-- Supplied records follows --

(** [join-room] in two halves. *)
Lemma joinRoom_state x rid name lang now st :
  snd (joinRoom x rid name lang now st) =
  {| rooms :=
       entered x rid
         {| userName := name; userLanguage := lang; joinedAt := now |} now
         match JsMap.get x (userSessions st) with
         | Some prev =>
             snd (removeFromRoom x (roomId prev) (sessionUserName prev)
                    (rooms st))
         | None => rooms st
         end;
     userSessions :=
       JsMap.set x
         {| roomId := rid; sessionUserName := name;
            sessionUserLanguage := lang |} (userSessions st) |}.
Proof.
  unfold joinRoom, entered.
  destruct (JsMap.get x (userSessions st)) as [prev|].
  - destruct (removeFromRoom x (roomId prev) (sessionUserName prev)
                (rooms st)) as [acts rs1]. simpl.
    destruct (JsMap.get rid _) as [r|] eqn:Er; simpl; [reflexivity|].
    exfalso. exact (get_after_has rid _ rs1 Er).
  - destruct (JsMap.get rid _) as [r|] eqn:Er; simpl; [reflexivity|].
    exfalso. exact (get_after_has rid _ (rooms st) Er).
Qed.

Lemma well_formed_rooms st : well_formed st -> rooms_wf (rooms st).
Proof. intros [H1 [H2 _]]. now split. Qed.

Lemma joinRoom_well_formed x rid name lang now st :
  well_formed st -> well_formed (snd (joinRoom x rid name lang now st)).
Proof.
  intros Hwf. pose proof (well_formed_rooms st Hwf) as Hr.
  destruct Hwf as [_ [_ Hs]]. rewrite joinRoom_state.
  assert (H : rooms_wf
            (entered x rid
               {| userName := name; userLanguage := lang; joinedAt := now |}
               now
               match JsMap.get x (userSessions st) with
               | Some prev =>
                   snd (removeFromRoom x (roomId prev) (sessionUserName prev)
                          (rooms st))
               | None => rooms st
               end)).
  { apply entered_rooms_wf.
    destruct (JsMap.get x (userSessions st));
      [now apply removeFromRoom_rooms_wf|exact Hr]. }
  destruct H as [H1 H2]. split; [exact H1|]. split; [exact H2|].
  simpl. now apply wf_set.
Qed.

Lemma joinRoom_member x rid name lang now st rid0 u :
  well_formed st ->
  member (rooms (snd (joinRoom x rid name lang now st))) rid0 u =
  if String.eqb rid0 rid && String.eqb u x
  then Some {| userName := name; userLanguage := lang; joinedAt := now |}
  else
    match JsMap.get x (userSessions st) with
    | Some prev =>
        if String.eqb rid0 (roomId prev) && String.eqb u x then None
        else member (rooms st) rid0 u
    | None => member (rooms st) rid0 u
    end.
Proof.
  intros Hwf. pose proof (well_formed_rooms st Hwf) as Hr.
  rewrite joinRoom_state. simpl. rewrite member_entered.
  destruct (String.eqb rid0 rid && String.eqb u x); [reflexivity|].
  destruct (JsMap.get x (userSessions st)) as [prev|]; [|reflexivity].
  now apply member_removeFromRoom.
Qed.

-- Supplied records concluded --
-- Supplied records follows --

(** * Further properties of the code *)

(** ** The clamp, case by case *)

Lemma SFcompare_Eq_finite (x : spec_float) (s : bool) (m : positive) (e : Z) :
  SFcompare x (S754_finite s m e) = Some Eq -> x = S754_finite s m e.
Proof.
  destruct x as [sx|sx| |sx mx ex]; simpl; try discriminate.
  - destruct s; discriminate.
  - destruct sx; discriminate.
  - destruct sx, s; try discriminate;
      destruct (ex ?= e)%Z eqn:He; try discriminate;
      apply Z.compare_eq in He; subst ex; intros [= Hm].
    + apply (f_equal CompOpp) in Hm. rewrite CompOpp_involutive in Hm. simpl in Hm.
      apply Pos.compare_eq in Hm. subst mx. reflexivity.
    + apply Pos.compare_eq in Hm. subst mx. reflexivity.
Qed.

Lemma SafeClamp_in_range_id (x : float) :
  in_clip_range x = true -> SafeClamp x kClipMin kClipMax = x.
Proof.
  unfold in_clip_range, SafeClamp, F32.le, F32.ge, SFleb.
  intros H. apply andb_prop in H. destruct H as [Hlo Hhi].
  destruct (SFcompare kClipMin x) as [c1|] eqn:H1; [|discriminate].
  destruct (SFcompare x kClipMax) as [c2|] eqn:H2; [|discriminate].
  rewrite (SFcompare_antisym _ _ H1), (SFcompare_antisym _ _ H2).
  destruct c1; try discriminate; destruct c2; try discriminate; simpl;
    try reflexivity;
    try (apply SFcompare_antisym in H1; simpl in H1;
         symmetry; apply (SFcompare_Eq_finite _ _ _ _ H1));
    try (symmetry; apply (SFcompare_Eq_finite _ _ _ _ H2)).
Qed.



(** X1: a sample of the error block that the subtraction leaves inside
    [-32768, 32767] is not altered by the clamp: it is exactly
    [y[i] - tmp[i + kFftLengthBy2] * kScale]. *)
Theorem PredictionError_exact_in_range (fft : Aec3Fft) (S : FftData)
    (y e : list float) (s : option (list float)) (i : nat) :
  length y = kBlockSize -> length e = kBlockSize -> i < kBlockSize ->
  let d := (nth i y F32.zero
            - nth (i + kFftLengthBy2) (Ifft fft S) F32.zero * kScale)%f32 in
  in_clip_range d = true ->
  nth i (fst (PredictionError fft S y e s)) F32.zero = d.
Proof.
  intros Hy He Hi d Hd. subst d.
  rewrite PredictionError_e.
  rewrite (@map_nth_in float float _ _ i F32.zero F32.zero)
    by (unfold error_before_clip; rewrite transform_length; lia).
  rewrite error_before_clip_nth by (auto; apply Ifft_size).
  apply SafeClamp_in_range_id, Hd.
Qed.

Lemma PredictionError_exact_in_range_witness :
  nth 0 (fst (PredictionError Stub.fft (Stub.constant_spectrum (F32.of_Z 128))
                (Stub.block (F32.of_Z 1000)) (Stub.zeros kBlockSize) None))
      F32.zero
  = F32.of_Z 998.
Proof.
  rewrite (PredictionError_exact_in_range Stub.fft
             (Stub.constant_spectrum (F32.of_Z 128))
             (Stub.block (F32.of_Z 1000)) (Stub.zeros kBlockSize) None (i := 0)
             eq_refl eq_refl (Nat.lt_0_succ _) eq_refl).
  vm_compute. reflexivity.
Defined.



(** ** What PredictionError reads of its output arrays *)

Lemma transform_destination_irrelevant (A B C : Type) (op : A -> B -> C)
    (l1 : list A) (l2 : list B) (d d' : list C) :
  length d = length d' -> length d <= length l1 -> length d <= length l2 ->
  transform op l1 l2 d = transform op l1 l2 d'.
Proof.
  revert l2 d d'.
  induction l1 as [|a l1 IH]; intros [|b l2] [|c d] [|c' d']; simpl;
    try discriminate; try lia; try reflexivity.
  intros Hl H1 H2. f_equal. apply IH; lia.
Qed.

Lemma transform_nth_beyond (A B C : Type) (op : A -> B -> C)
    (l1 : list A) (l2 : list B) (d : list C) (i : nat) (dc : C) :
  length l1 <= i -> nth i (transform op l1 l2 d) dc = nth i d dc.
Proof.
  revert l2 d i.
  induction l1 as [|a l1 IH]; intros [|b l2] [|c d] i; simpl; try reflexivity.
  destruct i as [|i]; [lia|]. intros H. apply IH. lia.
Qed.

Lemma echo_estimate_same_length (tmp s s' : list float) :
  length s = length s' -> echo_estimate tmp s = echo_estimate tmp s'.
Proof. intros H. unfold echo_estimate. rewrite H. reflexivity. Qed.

-- Supplied records concluded --

What you have to do: Please tally the lines of the entries that hold "simpl" and give only the resulting number.

Result of this exercise: 11